### WHAT YOU NEED TO DO
After finding the line with "rewrite Eb, overwrite_all;" in the entries below, retype exactly each line from there through the line with "cd) = SAMPLES_PER_TICK) →", including that final line.

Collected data

= Beginning of Section =

Definition parse_rtp_header (data : bytes) : outcome (result RtpError (RtpHeader * bytes)) :=
  let!? h := header_parse data in
  let!? offset := payload_offset data h in
  if padding h then
    match last data with
    | None => Done (Err (ParseError (lit "RTP padding missing")))
    | Some n =>
        let padding_len := Z.to_nat n in
        if (padding_len =? 0)%nat || (length data - offset <? padding_len)%nat
        then Done (Err (ParseError (lit "Invalid RTP padding length")))
        else let! payload := bytes_range data offset (length data - padding_len) in Done (Ok (h, payload))
    end
  else let! payload := bytes_range data offset (length data) in Done (Ok (h, payload)).

(** ** Telephone events *)

Record DtmfEvent := { event : Z; event_end : bool; volume : Z; duration : Z }.

Definition dtmf_to_bytes (e : DtmfEvent) : bytes :=
  [event e; Z.lor (if event_end e then 128 else 0) (Z.land (volume e) 63)] ++ be_bytes 2 (duration e).

Definition dtmf_from_bytes (data : bytes) : outcome (option DtmfEvent) :=
  if (length data <? 4)%nat then Done None
  else
    let! b0 := byte_at data 0 in
    let! b1 := byte_at data 1 in
    let! d := bytes_range data 2 4 in
    Done (Some {| event := b0; event_end := negb (Z.land b1 128 =? 0); volume := Z.land b1 63; duration := be_of d |}).

Definition event_to_digit (e : Z) : char :=
  if e <=? 9 then Z.to_N (48 + e)
  else if e =? 10 then chr "*" else if e =? 11 then chr "#" else if e =? 12 then chr "A" else if e =? 13 then chr "B"
  else if e =? 14 then chr "C" else if e =? 15 then chr "D" else chr "?".

Definition digit_to_event (d : char) : Z :=
  if is_ascii_digit d then Z.of_N d - 48
  else if (d =? chr "*")%N then 10
  else if (d =? chr "#")%N then 11
  else if (d =? chr "A")%N || (d =? chr "a")%N then 12
  else if (d =? chr "B")%N || (d =? chr "b")%N then 13
  else if (d =? chr "C")%N || (d =? chr "c")%N then 14
  else if (d =? chr "D")%N || (d =? chr "d")%N then 15
  else 0.

(** ** The session *)

Record RtpStats := {
  remote_addr : option SocketAddr;
  packets_sent : Z; packets_received : Z; octets_sent : Z; octets_received : Z;
  voice_frames_sent : Z; voice_frames_received : Z; dtmf_digits_sent : Z; dtmf_digits_received : Z;
  discarded_wrong_source : Z; discarded_wrong_payload_type : Z; discarded_malformed : Z; discarded_unstable_ssrc : Z }.
Lemma meeting_step_view x ps :
  meeting_step x (view <$> ps) = ((conference_step x ps).1, view <$> (conference_step x ps).2).
Proof.
  destruct x as [name driver negotiated|name|name m d|name codec_id payload|flags]; cbn [meeting_step conference_step fst snd].
  - rewrite fmap_insert. do 3 f_equal. destruct negotiated as [n|]; [|done]. cbn. rewrite law_of_spec. done.
  - by rewrite fmap_delete.
  - f_equal. by apply view_alter.
  - f_equal. apply view_alter. intros p. apply view_arrives.
  - rewrite view_attended. set (qs := conference_sync flags ps). f_equal; [f_equal|].
    + apply map_eq. intros k. rewrite !map_lookup_imap, lookup_fmap. destruct (qs !! k); [|done]. cbn. apply view_gets.
    + rewrite <-!map_fmap_compose. apply map_fmap_ext. intros k p _. cbn. apply view_goes_on.
Qed.

Lemma meeting_run_view xs ps :
  meeting_run xs (view <$> ps) = ((conference_run xs ps).1, view <$> (conference_run xs ps).2).
Proof.
  revert ps. induction xs as [|x xs IH]; intros ps; [done|]. cbn [meeting_run conference_run]. rewrite meeting_step_view.
  destruct (conference_step x ps) as [out ps1]. cbn [fst snd]. rewrite IH. by destruct (conference_run xs ps1).
Qed.

(** Between two ticks the buffers are silent, one for each party. *)
Record mixer_wf (m : ConferenceMixer) : Prop := {
  wf_samples : num_samples (softmix m) = SAMPLES_PER_TICK;
  wf_buffers : ∀ name, is_Some (channel_buffers (softmix m) !! name) ↔ is_Some (parts m !! name);
  wf_silent : ∀ name cd, channel_buffers (softmix m) !! name = Some cd →
    our_buf cd = replicate SAMPLES_PER_TICK 0 ∧ have_audio cd = false;
  wf_queue : ∀ name p, parts m !! name = Some p → Forall is_i16 (queue p) ∧ (length (queue p) ≤ MAX_QUEUE_SAMPLES)%nat;
}.

Section refinement.
Context {HO : HashOrder}.

Definition mixer_step (x : mix_input) (m : ConferenceMixer) : list (list (str * str * Frame)) * ConferenceMixer :=
  match x with
  | Join name driver negotiated => ([], add_participant_with_driver name driver negotiated m)
  | Part name => ([], mixer_remove name m)
  | Flags name muted deaf => ([], set_participant_flags name muted deaf m)
  | Ingest name codec_id payload => ([], ingest name codec_id payload m)
  | Tick flags => let '(out, m) := mix_tick flags m in ([out], m)
  end.

Fixpoint mixer_run (xs : list mix_input) (m : ConferenceMixer) : list (list (str * str * Frame)) * ConferenceMixer :=
  match xs with
  | [] => ([], m)
  | x :: xs' => let '(out, m) := mixer_step x m in let '(outs, m) := mixer_run xs' m in (out ++ outs, m)
  end.

Lemma remove_all (l : list str) m :
  let m' := foldl (λ m name, mixer_remove name m) m l in
  num_samples (softmix m') = num_samples (softmix m)
  ∧ ∀ k, parts m' !! k = (if decide (k ∈ l) then None else parts m !! k)
       ∧ channel_buffers (softmix m') !! k = (if decide (k ∈ l) then None else channel_buffers (softmix m) !! k).
Proof.
  cbv zeta. revert m. induction l as [|name l IH]; intros m; [done|]. cbn [foldl]. destruct (IH (mixer_remove name m)) as [E H].
  split; [exact E|]. intros k. destruct (H k) as [Hp Hb]. rewrite Hp, Hb. cbn [mixer_remove with_mix parts softmix softmix_leave with_buffers channel_buffers].
  destruct (decide (k = name)) as [->|Hne].
  - rewrite !lookup_delete_eq. rewrite !(decide_True (P := name ∈ name :: l)) by set_solver. destruct (decide (name ∈ l)); done.
  - rewrite !lookup_delete_ne by done. destruct (decide (k ∈ l)); [by rewrite !decide_True by set_solver|].
    by rewrite !(decide_False (P := k ∈ name :: l)) by set_solver.
Qed.

Lemma sync_flags_spec flags m : mixer_wf m →
  mixer_wf (sync_flags flags m) ∧ parts (sync_flags flags m) = conference_sync (Some flags) (parts m).
Proof.
  intros [W1 W2 W3 W4]. unfold sync_flags. set (stale := filter _ _).
  assert (∀ k, k ∈ stale ↔ flags !! k = None ∧ is_Some (parts m !! k)) as Hst.
  { intros k. unfold stale. rewrite list_elem_of_filter, list_elem_of_fmap. split.
    - intros [Hf ([k' p] & -> & Hp)]. split; [done|]. apply elem_of_hash_iter in Hp. by eexists.
    - intros [Hf [p Hp]]. split; [done|]. exists (k, p). split; [done|]. by apply elem_of_hash_iter. }
  destruct (remove_all stale m) as [E H]. clearbody stale. set (m1 := foldl _ m stale) in *. clearbody m1.
  assert (conference_sync (Some flags) (parts m)
    = map_imap (λ name p, Some (match flags !! name with Some (mu, de) => with_flags mu de p | None => p end)) (parts m1)) as Hs.
  { apply map_eq. intros k. unfold conference_sync. rewrite !map_lookup_imap. destruct (H k) as [-> _].
    destruct (parts m !! k) as [p|] eqn:Ep; [|by destruct (decide _)]. destruct (flags !! k) as [[mu de]|] eqn:Ef; cbn.
    - rewrite decide_False by (rewrite Hst, Ef; by intros [? _]). done.
    - by rewrite decide_True by (rewrite Hst, Ep; eauto). }
  split; [|by rewrite Hs]. split; cbn [with_mix softmix parts].
  - by rewrite E.
  - intros k. rewrite map_lookup_imap. destruct (H k) as [-> ->]. destruct (decide _); [by rewrite !is_Some_alt|].
    rewrite W2. destruct (parts m !! k); cbn; rewrite !is_Some_alt; done.
  - intros k cd. destruct (H k) as [_ ->]. destruct (decide _); [done|]. apply W3.
  - intros k p'. rewrite map_lookup_imap. destruct (H k) as [-> _]. destruct (decide _); [done|].
    destruct (parts m !! k) as [p|] eqn:Ep; [|done]. cbn. intros [= <-]. destruct (W4 k p Ep). by destruct (flags !! k) as [[? ?]|].
Qed.

Lemma zeroed (l : list Z) : (λ _, 0) <$> l = replicate (length l) 0.
Proof. induction l as [|x l IH]; [done|]. cbn. by f_equal. Qed.

Lemma overwrite_all xs n : length xs = n → overwrite xs (replicate n 0) = xs.
Proof. intros E. unfold overwrite. rewrite length_replicate, drop_replicate, take_ge, E, Nat.sub_diag by lia. apply app_nil_r. Qed.

(** A silent buffer, loaded, is what the party says. *)
Lemma load_says p cd i : our_buf cd = replicate SAMPLES_PER_TICK 0 → have_audio cd = false →
  own_contribution (load_buffer p cd) i = says i p ∧ load_queue p cd = advance p.
Proof.
  intros Eb Eh. unfold load_buffer, load_queue, own_contribution, says, said, advance. destruct (p_muted p); [by rewrite Eh|].
  destruct (Nat.leb_spec SAMPLES_PER_TICK (length (queue p))); [|by rewrite Eh]. cbn [have_audio our_buf].
  rewrite Eb, overwrite_all, length_replicate, Nat.min_id by (rewrite length_take; lia). done.
Qed.

Lemma says_i16 i p : Forall is_i16 (queue p) → is_i16 (says i p).
Proof.
  intros Hq. unfold says, said. assert (is_i16 0) as H0 by done. destruct (p_muted p); [done|].
  destruct (_ <=? _)%nat; [|done]. destruct (take _ _ !! i) as [x|] eqn:E; [|done]. cbn. apply lookup_take_Some in E as [E _].
  rewrite Forall_lookup in Hq. eauto.
Qed.

Lemma load_spec m : mixer_wf m →
  let '(d, ps) := load (softmix m) (parts m) in
  ps = advance <$> parts m ∧ num_samples d = SAMPLES_PER_TICK
  ∧ ∀ name, channel_buffers d !! name = None ∧ parts m !! name = None
      ∨ ∃ cd p, channel_buffers d !! name = Some cd ∧ parts m !! name = Some p ∧ (∀ i, own_contribution cd i = says i p)
          ∧ length (our_buf cd) = SAMPLES_PER_TICK.
Proof.
  intros [W1 W2 W3 W4]. unfold load. split_and!; [|done|].
  - apply map_eq. intros k. rewrite map_lookup_imap, lookup_fmap. specialize (W2 k). destruct (parts m !! k) as [p|]; [|done]. cbn.
    destruct (channel_buffers (softmix m) !! k) as [cd|] eqn:Ec; [|by destruct (proj2 W2 ltac:(by eexists))].
    destruct (W3 k cd Ec). by rewrite (proj2 (load_says p cd 0 ltac:(done) ltac:(done))).
  - intros k. cbn [with_buffers channel_buffers]. rewrite map_lookup_imap. specialize (W2 k). specialize (W3 k). specialize (W4 k).
    destruct (channel_buffers (softmix m) !! k) as [cd|], (parts m !! k) as [p|]; cbn;
      [|by destruct (proj1 W2 ltac:(by eexists))|by destruct (proj2 W2 ltac:(by eexists))|by left].
    right. destruct (W3 cd eq_refl) as [Eb Eh]. do 2 eexists. split_and!; [done|done|intros i; by apply load_says|].
    unfold load_buffer. destruct (p_muted p); [by rewrite Eb, length_replicate|].
    destruct (Nat.leb_spec SAMPLES_PER_TICK (length (queue p))); [|by rewrite Eb, length_replicate]. cbn [our_buf].
    rewrite Eb, overwrite_all; rewrite length_take; lia.
Qed.

Lemma mix_spec d ps : num_samples d = SAMPLES_PER_TICK →
  (∀ name, channel_buffers d !! name = None ∧ ps !! name = None
      ∨ ∃ cd p, channel_buffers d !! name = Some cd ∧ ps !! name = Some p ∧ (∀ i, own_contribution cd i = says i p)
          ∧ length (our_buf cd) = SAMPLES_PER_TICK) →
  (∀ name p, ps !! name = Some p → Forall is_i16 (queue p)) → Z.of_nat (size ps) ≤ MAX_PARTIES →
  num_samples (mix d) = SAMPLES_PER_TICK
  ∧ ∀ name, (is_Some (channel_buffers (mix d) !! name) ↔ is_Some (ps !! name))
     ∧ (∀ cd, channel_buffers (mix d) !! name = Some cd → our_buf cd = replicate SAMPLES_PER_TICK 0 ∧ have_audio cd = false)
     ∧ (is_Some (ps !! name) → output_frames (mix d) !! name = Some (hears name ps)).
Proof.
  intros Hn Hd Hq Hs.
  assert (size (channel_buffers d) = size ps) as Hsize.
  { rewrite <-!(size_dom (D := gset str)). f_equal. apply set_eq. intros k. rewrite !elem_of_dom.
    destruct (Hd k) as [[-> ->]|(cd & p & -> & -> & _)]; [done|]. split; by eexists. }
  assert (∀ k cd i, channel_buffers d !! k = Some cd → is_i16 (own_contribution cd i)) as Hr.
  { intros k cd i Hk. destruct (Hd k) as [[E _]|(cd' & p & E & Ep & Ei & _)]; [congruence|].
    rewrite E in Hk. injection Hk as <-. rewrite Ei. eapply says_i16, Hq, Ep. }
  split; [unfold mix; by destruct (decide _)|]. intros name.
  assert (∀ k, channel_buffers (mix d) !! k = clear_channel <$> channel_buffers d !! k) as Hc.
  { intros k. unfold mix. destruct (decide _) as [->|]; [by rewrite lookup_empty|]. cbn. by rewrite lookup_fmap. }
  rewrite Hc. split_and!.
  - rewrite fmap_is_Some. destruct (Hd name) as [[-> ->]|(cd & p & -> & -> & _)]; [done|]. split; by eexists.
  - intros cd' Hcd. apply fmap_Some in Hcd as (cd & Hcd & ->). cbn [clear_channel our_buf have_audio]. split; [|done].
    destruct (Hd name) as [[E _]|(cd2 & p & E & _ & _ & El)]; [congruence|]. rewrite E in Hcd. injection Hcd as ->.
    rewrite <-El. apply zeroed.
  - intros [p Hp]. destruct (Hd name) as [[_ E]|(cd & p' & E & _ & _ & _)]; [congruence|].
    rewrite (mix_minus d name cd E) by (rewrite ?Hsize; done). rewrite Hn. f_equal. unfold hears. apply list_fmap_ext. intros _ i _.
    cbv beta. f_equal. apply map_sum_ext, map_eq. intros k. rewrite !lookup_fmap.
    destruct (decide (k = name)) as [->|]; [by rewrite !lookup_delete_eq|]. rewrite !lookup_delete_ne by done.
    destruct (Hd k) as [[-> ->]|(cd2 & p2 & -> & -> & Ei & _)]; [done|]. cbn. by rewrite Ei.
Qed.
(* ===== verification/ConfProfile.v ===== *)
(** * Conference profiles, menus and descriptions ([asterisk-apps/src/confbridge.rs])

    What [confbridge.conf] says of users, bridges and menus, the settings of a
    conference, and the session descriptions a conference sends when each participant
    is to get the video of all others.

    [user_profile_reads] shows that the order of the options does not matter,
    [menu_action_returns] that no menu makes the parser panic, and
    [sfu_types_distinct] that the payload types of an offer do not collide. *)

From Stdlib Require Import NArith ZArith Ascii String.
From S2P Require Import Prelude RustStr HashMap Sdp SdpNegotiate.
Local Open Scope Z_scope.
Local Open Scope list_scope.

(** ** Video modes and rates *)

Inductive ConferenceVideoMode := CvNone | CvFollowTalker | CvLastMarked | CvFirstMarked | CvSfu.
#[export] Instance ConferenceVideoMode_eq_dec : EqDecision ConferenceVideoMode.
Proof. solve_decision. Defined.

Inductive SampleRate := RateAuto | Rate8000 | Rate16000 | Rate32000 | Rate44100 | Rate48000.

Definition rate_as_u32 (r : SampleRate) : option Z :=
  match r with
  | RateAuto => None | Rate8000 => Some 8000 | Rate16000 => Some 16000 | Rate32000 => Some 32000
  | Rate44100 => Some 44100 | Rate48000 => Some 48000
  end.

= End of Section =

### ANSWER FOR THE TASK
    rewrite Eb, overwrite_all; rewrite length_take; lia.
Qed.

Lemma mix_spec d ps : num_samples d = SAMPLES_PER_TICK →
  (∀ name, channel_buffers d !! name = None ∧ ps !! name = None
      ∨ ∃ cd p, channel_buffers d !! name = Some cd ∧ ps !! name = Some p ∧ (∀ i, own_contribution cd i = says i p)
          ∧ length (our_buf cd) = SAMPLES_PER_TICK) →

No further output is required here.